__TASK TO CARRY OUT__
Only the lines that hold "compare" should be in the answer, each copied from the data below.

(Stored data entries)
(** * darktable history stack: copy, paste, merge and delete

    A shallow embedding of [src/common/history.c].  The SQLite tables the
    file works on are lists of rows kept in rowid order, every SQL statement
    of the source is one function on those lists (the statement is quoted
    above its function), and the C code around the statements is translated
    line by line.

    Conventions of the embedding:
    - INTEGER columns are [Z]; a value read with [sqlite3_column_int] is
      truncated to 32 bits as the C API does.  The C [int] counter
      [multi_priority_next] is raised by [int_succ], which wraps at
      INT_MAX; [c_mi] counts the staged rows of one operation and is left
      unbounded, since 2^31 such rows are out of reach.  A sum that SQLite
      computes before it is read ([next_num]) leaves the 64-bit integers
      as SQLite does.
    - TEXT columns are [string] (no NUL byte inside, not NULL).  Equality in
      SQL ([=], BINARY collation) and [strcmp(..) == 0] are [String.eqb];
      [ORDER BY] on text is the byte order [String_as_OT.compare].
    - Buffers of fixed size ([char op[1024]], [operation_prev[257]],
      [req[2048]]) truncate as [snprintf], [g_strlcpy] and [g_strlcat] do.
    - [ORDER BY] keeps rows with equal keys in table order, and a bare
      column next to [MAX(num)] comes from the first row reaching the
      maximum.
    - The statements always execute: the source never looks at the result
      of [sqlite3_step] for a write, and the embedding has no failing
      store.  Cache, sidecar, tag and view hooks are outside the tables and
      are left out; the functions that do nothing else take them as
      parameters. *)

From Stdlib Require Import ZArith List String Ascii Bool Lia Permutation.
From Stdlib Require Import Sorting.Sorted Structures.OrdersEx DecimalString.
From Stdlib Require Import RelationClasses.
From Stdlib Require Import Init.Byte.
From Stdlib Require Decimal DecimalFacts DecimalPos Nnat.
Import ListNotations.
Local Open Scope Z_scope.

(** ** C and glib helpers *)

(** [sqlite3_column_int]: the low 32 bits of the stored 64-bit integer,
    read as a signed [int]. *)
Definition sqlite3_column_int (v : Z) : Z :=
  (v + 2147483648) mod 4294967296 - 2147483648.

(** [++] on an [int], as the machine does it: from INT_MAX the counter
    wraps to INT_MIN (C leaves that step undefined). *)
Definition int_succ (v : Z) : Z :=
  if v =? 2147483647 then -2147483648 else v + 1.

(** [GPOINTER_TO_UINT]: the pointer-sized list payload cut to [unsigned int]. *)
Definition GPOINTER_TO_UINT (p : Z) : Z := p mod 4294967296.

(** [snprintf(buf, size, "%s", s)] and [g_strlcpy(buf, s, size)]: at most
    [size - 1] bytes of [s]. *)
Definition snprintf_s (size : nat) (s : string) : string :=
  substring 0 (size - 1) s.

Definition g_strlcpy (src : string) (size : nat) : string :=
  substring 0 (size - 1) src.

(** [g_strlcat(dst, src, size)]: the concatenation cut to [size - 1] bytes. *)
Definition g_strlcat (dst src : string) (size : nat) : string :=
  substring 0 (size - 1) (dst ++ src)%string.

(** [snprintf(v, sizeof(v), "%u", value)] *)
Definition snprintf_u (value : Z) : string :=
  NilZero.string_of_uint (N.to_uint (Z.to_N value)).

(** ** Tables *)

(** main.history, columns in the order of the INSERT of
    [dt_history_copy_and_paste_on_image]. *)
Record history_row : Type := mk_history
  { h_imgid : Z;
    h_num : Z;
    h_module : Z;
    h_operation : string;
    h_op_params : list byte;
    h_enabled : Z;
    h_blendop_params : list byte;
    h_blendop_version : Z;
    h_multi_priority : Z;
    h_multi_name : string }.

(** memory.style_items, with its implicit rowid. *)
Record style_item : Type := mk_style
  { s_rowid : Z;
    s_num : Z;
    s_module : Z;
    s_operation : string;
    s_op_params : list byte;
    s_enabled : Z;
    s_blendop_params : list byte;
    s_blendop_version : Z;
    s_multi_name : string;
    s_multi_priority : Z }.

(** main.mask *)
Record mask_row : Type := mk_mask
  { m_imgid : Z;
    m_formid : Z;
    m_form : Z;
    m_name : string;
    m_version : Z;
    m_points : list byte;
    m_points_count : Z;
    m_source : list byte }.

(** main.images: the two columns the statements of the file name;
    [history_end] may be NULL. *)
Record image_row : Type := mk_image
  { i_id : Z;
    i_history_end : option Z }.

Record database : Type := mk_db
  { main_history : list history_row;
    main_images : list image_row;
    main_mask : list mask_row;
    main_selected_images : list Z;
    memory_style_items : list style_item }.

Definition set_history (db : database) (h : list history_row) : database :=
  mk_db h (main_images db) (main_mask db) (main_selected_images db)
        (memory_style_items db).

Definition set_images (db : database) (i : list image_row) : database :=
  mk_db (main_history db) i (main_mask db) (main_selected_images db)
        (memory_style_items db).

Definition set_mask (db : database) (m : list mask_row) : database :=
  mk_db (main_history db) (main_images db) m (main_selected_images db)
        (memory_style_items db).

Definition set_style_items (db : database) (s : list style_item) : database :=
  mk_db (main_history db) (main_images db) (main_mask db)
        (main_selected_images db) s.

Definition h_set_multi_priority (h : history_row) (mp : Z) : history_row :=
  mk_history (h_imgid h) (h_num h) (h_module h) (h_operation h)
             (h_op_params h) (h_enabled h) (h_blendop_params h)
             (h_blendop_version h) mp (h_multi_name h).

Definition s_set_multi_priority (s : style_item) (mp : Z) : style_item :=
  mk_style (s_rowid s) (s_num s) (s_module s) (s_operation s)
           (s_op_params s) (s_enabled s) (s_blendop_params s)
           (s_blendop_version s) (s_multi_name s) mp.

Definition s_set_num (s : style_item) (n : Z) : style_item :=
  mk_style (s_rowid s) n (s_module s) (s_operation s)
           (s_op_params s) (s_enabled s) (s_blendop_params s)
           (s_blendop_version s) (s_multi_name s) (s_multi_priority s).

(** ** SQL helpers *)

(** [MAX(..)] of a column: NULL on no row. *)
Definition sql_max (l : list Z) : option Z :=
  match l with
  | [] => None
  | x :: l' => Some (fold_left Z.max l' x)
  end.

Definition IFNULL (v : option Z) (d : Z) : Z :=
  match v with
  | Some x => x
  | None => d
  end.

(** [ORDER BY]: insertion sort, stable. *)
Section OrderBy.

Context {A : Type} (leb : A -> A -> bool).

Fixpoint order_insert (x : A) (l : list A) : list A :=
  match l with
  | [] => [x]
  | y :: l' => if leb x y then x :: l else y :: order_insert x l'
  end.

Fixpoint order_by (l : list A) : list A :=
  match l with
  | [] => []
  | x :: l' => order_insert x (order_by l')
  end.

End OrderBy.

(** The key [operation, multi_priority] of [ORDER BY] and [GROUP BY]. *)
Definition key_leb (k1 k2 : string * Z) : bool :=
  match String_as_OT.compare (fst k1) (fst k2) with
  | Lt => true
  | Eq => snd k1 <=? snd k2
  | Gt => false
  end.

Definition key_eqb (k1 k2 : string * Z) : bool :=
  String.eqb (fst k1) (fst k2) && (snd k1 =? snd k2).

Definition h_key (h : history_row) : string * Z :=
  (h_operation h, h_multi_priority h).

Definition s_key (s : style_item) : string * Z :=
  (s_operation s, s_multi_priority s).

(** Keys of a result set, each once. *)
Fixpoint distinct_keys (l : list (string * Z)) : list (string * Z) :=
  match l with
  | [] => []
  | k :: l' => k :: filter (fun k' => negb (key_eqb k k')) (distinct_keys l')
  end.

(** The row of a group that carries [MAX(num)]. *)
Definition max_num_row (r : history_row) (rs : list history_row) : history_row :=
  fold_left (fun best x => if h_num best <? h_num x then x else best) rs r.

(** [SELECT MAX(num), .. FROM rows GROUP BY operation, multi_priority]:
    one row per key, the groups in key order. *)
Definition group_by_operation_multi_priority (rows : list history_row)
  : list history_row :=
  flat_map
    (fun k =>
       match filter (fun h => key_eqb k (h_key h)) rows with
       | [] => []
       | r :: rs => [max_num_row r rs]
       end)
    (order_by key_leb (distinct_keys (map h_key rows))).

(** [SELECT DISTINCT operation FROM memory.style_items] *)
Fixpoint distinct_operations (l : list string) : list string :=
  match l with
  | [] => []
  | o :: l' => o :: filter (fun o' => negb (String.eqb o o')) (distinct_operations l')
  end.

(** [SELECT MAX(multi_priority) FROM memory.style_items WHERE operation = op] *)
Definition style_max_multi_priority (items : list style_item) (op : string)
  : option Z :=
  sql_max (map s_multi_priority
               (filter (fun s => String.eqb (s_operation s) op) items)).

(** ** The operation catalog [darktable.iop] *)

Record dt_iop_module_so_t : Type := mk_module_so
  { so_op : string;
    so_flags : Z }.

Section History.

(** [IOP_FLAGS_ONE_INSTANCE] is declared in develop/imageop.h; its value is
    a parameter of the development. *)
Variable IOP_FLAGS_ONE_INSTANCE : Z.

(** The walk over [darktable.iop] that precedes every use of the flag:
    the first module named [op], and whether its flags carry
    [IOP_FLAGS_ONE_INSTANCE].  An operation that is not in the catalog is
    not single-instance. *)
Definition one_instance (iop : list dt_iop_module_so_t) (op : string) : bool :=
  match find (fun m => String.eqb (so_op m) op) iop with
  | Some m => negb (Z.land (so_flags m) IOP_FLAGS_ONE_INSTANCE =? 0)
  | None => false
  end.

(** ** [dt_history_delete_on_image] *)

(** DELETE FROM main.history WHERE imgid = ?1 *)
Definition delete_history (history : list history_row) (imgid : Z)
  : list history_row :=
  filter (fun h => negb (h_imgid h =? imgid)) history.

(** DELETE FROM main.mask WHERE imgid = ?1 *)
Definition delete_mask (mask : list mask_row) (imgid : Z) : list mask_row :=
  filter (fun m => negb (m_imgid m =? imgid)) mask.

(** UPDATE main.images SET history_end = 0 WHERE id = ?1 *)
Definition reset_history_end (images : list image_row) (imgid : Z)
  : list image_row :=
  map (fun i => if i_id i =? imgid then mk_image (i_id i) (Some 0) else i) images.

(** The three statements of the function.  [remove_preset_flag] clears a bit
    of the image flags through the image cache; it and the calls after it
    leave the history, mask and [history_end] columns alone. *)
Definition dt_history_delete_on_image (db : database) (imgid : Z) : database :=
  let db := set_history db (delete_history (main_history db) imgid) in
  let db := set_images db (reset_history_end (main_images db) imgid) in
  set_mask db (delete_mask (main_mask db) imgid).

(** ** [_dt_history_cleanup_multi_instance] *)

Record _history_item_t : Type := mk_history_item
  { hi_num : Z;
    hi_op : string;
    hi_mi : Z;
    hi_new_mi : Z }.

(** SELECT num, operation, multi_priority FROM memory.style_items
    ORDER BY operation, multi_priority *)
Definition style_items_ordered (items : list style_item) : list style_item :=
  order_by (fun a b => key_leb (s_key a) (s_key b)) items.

__EXERCISE SOLUTION__
      [ORDER BY] on text is the byte order [String_as_OT.compare].
  match String_as_OT.compare (fst k1) (fst k2) with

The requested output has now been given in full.